Flower-like Micelles of Polyethylene Oxide End-Capped with Cholesterol

Nanostructures self-assembled from natural or biocompatible macromolecules attract increasing attention due to their potential in nanomedical and technological applications. Self-assembly and structural properties of flower-like micelles formed by cholesterol end-capped polyethylene oxide (PEO) have been investigated by contrast-variation small-angle neutron scattering, small-angle X-ray scattering, dynamic light scattering, and molecular dynamics (MD) simulations. Three molecular weights (MWs) of the middle PEO block, (6, 10, and 20 kg/mole) have been synthesized and examined individually. As expected, the critical micelle concentration increases with PEO block length and for the two higher MW polymer samples, flower-like micelles coexist with unimers.

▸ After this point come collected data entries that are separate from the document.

(* ===== verification/Json.v ===== *)
(** [src/vendor/cJSON/cJSON.c], as far as the runtime uses it: the value tree,
    the accessors, the printer (formatted or not) and the parser.

    A number is the decimal it denotes, [mantissa * 10 ^ exponent]: the code
    keeps it as a [double], so the model is exact for numbers of at most 15
    digits, which are printed and read back the same (the times, counters,
    limits and settings the program stores), and does not model the rounding
    of longer ones to binary. *)
From S2P Require Import Prelude CStr.

Record num := mkNum { n_mant : Z; n_exp : Z }.

#[export] Instance num_eq_dec : EqDecision num.
Proof. solve_decision. Defined.

Definition num_of_Z (z : Z) : num := mkNum z 0.

#[warnings="-register-all"]
Inductive json :=
  | JNull
  | JBool (b : bool)
  | JNum (n : num)
  | JStr (s : cstr)
  | JArr (l : list json)
  | JObj (kvs : list (cstr * json)).

(** Induction with the hypothesis on every child. *)
Definition json_ind' (P : json -> Prop) (fnull : P JNull) (fbool : forall b, P (JBool b))
    (fnum : forall n, P (JNum n)) (fstr : forall s, P (JStr s))
    (farr : forall l, Forall P l -> P (JArr l))
    (fobj : forall kvs, Forall (fun kv => P (snd kv)) kvs -> P (JObj kvs)) : forall j, P j :=
  fix F (j : json) : P j :=
    match j with
    | JNull => fnull
    | JBool b => fbool b
    | JNum n => fnum n
    | JStr s => fstr s
    | JArr l => farr l ((fix G l : Forall P l :=
        match l with [] => Forall_nil_2 _ | x :: r => Forall_cons_2 _ _ _ (F x) (G r) end) l)
    | JObj kvs => fobj kvs ((fix G l : Forall (fun kv => P (snd kv)) l :=
        match l with [] => Forall_nil_2 _ | x :: r => Forall_cons_2 _ _ _ (F (snd x)) (G r) end) kvs)
    end.

(** ** Accessors *)

(** [(int)] and [(time_t)] of a number: truncation toward zero. *)
Definition num_trunc (n : num) : Z :=
  if (0 <=? n_exp n)%Z then (n_mant n * 10 ^ n_exp n)%Z else Z.quot (n_mant n) (10 ^ (- n_exp n)).

(** [valueint] saturates at the [int] range. *)
Definition valueint (n : num) : Z := Z.max (- 2 ^ 31) (Z.min INT_MAX (num_trunc n)).

(** [cJSON_GetObjectItem]: the first member whose name matches, ignoring case;
    NULL on a null pointer and on anything but an object. *)
Definition find_member (name : cstr) (kvs : list (cstr * json)) : option json :=
  snd <$> List.find (fun kv => strcasecmp_eq name (fst kv)) kvs.

Definition get_object_item (j : option json) (name : cstr) : option json :=
  match j with
  | Some (JObj kvs) => find_member name kvs
  | _ => None
  end.

Definition is_string (j : option json) : option cstr := match j with Some (JStr s) => Some s | _ => None end.
Definition is_number (j : option json) : option num := match j with Some (JNum n) => Some n | _ => None end.
Definition is_bool (j : option json) : option bool := match j with Some (JBool b) => Some b | _ => None end.
Definition is_array (j : option json) : option (list json) := match j with Some (JArr l) => Some l | _ => None end.
Definition is_object (j : option json) : option (list (cstr * json)) :=
  match j with Some (JObj l) => Some l | _ => None end.

(** The children [cJSON_ArrayForEach] visits, with their names. *)
Definition children (j : json) : list (option cstr * json) :=
  match j with
  | JArr l => (fun x => (None, x)) <$> l
  | JObj kvs => (fun kv => (Some (fst kv), snd kv)) <$> kvs
  | _ => []
  end.

(** ** Printing *)

(** [print_string_ptr]: escapes quotes, backslashes and control bytes. *)
Definition hex4 (n : N) : cstr := pad_left 4 "0"%char (fmt_x n).

Definition escape_char (c : ascii) : cstr :=
  let n := code c in
  if (31 <? n)%N && negb (bool_decide (c = ch_quote)) && negb (bool_decide (c = ch_bs)) then [c]
  else ch_bs ::
    (if bool_decide (c = ch_bs) then [ch_bs]
     else if bool_decide (c = ch_quote) then [ch_quote]
     else if (n =? 8)%N then $"b"
     else if (n =? 12)%N then $"f"
     else if (n =? 10)%N then $"n"
     else if (n =? 13)%N then $"r"
     else if (n =? 9)%N then $"t"
     else $"u" ++ hex4 n).

Definition print_string_ptr (s : cstr) : cstr := ch_quote :: (s ≫= escape_char) ++ [ch_quote].

(** [%.<p>g] of a decimal, with at most [p] significant digits. *)
Fixpoint strip_zeros (fuel : nat) (m e : Z) : Z * Z :=
  match fuel with
  | 0 => (m, e)
  | S f => if (m =? 0)%Z then (0, 0)%Z
           else if (Z.rem m 10 =? 0)%Z then strip_zeros f (Z.quot m 10) (e + 1) else (m, e)
  end.

Definition ndigits (m : Z) : nat := length (fmt_u (Z.to_N (Z.abs m))).

(** Rounds the mantissa to [p] digits, halves to even. *)
Definition round_digits (p : nat) (m e : Z) : Z * Z :=
  let k := (Z.of_nat (ndigits m) - Z.of_nat p)%Z in
  if (k <=? 0)%Z then (m, e)
  else
    let d := (10 ^ k)%Z in
    let q := (Z.abs m / d)%Z in
    let r := (Z.abs m mod d)%Z in
    let q' := if (d <? 2 * r)%Z || ((2 * r =? d)%Z && Z.odd q) then (q + 1)%Z else q in
    ((Z.sgn m * q')%Z, (e + k)%Z).

Definition fmt_g (p : nat) (n : num) : cstr :=
  let '(m0, e0) := strip_zeros (ndigits (n_mant n)) (n_mant n) (n_exp n) in
  let '(m1, e1) := round_digits p m0 e0 in
  let '(m, e) := strip_zeros (ndigits m1) m1 e1 in
  let sign := if (m <? 0)%Z then $"-" else [] in
  let ds := fmt_u (Z.to_N (Z.abs m)) in
  let x := (e + Z.of_nat (length ds) - 1)%Z in
  sign ++
  if (x <? -4)%Z || (Z.of_nat p <=? x)%Z then
    take 1 ds ++ (if Nat.leb (length ds) 1 then [] else $"." ++ drop 1 ds) ++
    $"e" ++ (if (x <? 0)%Z then $"-" else $"+") ++ pad_left 2 "0"%char (fmt_u (Z.to_N (Z.abs x)))
  else if (0 <=? e)%Z then ds ++ replicate (Z.to_nat e) "0"%char
  else if (0 <=? x)%Z then take (Z.to_nat (x + 1)) ds ++ $"." ++ drop (Z.to_nat (x + 1)) ds
  else $"0." ++ replicate (Z.to_nat (- x - 1)) "0"%char ++ ds.

(** [print_number]: [%d] when the value equals [valueint], else [%1.15g], else
    [%1.17g] when 15 digits do not determine the value. *)
Definition print_number (n : num) : cstr :=
  if (0 <=? n_exp n)%Z && (num_trunc n =? valueint n)%Z then fmt_d (valueint n)
  else
    let '(m, e) := strip_zeros (ndigits (n_mant n)) (n_mant n) (n_exp n) in
    if Nat.leb (ndigits m) 15 then fmt_g 15 n else fmt_g 17 n.

Definition CJSON_NESTING_LIMIT : nat := 1000.

Definition tabs (n : nat) : cstr := replicate n ch_tab.

Section Print.
Context (pv : json -> option cstr).

Fixpoint print_elements (fmt : bool) (l : list json) : option cstr :=
  match l with
  | [] => Some []
  | [x] => pv x
  | x :: r => a ← pv x; b ← print_elements fmt r;
              Some (a ++ (if fmt then $", " else $",") ++ b)
  end.

(** [depth] is the depth inside the object. *)
Fixpoint print_members (fmt : bool) (depth : nat) (l : list (cstr * json)) : option cstr :=
  match l with
  | [] => Some []
  | (k, v) :: r =>
      a ← pv v; b ← print_members fmt depth r;
      Some ((if fmt then tabs depth else []) ++ print_string_ptr k ++
            (if fmt then $":" ++ [ch_tab] else $":") ++ a ++
            (if r is [] then [] else $",") ++ (if fmt then [ch_nl] else []) ++ b)
  end.
End Print.

(** [print_value] at nesting [depth]; [None] beyond the nesting limit. *)
Fixpoint print_value (fmt : bool) (depth : nat) (j : json) : option cstr :=
  match j with
  | JNull => Some $"null"
  | JBool false => Some $"false"
  | JBool true => Some $"true"
  | JNum n => Some (print_number n)
  | JStr s => Some (print_string_ptr s)
  | JArr l =>
      if Nat.leb CJSON_NESTING_LIMIT depth then None
      else b ← print_elements (print_value fmt (S depth)) fmt l; Some ($"[" ++ b ++ $"]")
  | JObj kvs =>
      if Nat.leb CJSON_NESTING_LIMIT depth then None
      else b ← print_members (print_value fmt (S depth)) fmt (S depth) kvs;
           Some ((if fmt then $"{" ++ [ch_nl] else $"{") ++ b ++
                 (if fmt then tabs depth else []) ++ $"}")
  end.

Definition cJSON_PrintUnformatted (j : json) : option cstr := print_value false 0 j.
Definition cJSON_Print (j : json) : option cstr := print_value true 0 j.

(** ** Parsing *)

Definition skip_ws (s : cstr) : cstr := drop_while (fun c => (code c <=? 32)%N) s.

(** The body of a string literal up to its closing quote, and the rest. *)
Fixpoint string_span (s : cstr) : option (cstr * cstr) :=
  match s with
  | [] => None
  | c :: s' =>
      if bool_decide (c = ch_quote) then Some ([], s')
      else if bool_decide (c = ch_bs) then
        match s' with
        | [] => None
        | d :: s2 => '(b, r) ← string_span s2; Some (c :: d :: b, r)
        end
      else '(b, r) ← string_span s'; Some (c :: b, r)
  end.

Definition hex_value (c : ascii) : option N :=
  if in_range 48 57 c then Some (code c - 48)%N
  else if in_range 65 70 c then Some (code c - 55)%N
  else if in_range 97 102 c then Some (code c - 87)%N
  else None.

(** [parse_hex4] on four bytes: 0 when one of them is not a hex digit. *)
Definition parse_hex4 (a b c d : ascii) : N :=
  default 0%N (w ← hex_value a; x ← hex_value b; y ← hex_value c; z ← hex_value d;
               Some (((w * 16 + x) * 16 + y) * 16 + z)%N).

(** The UTF-8 bytes of a code point, as the encoding loop writes them. *)
Definition utf8_encode (cp : N) : cstr :=
  let cont n := ascii_of_N (N.land (N.lor n 128) 191) in
  if (cp <? 128)%N then [ascii_of_N (N.land cp 127)]
  else if (cp <? 2048)%N then [ascii_of_N (N.land (N.lor (N.shiftr cp 6) 192) 255); cont (N.land cp 255)]
  else if (cp <? 65536)%N then
    [ascii_of_N (N.land (N.lor (N.shiftr cp 12) 224) 255); cont (N.land (N.shiftr cp 6) 255); cont (N.land cp 255)]
  else [ascii_of_N (N.land (N.lor (N.shiftr cp 18) 240) 255); cont (N.land (N.shiftr cp 12) 255);
        cont (N.land (N.shiftr cp 6) 255); cont (N.land cp 255)].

A core-two-shell model was applied to analyze the small-angle neutron and X-ray scattering data, showing that in all cases, the cholesterol core of micelles is about 24 angstrom in radius and practically free of water, while the PEO corona contains a denser inner shell with about 50% of water and a well-hydrated outer shell (>88%). MD simulations with the same number of cholesterol units in the core based on the experimental outcome revealed a somewhat ellipsoidal cholesterol core with an average radius similar to 24 angstrom, inner PEO shell, and well-hydrated outer shell, consistent with the experimental analysis. For all micelles studied, the PEO block was found to be slightly extended (similar to 30%) compared to the free coil configuration, while the cholesterol core and inner PEO shell were found to be very similar implying comparable aggregation numbers, nearly independent of the PEO length. The polymer concentration was below the overlap limit, and we observe well-defined stable non-clustering flower-like micelles, which have a nice potential for biomedical applications. This study provides a universal approach to unambiguously identify the morphology of flower-like micelles with detailed internal structural and compositional information.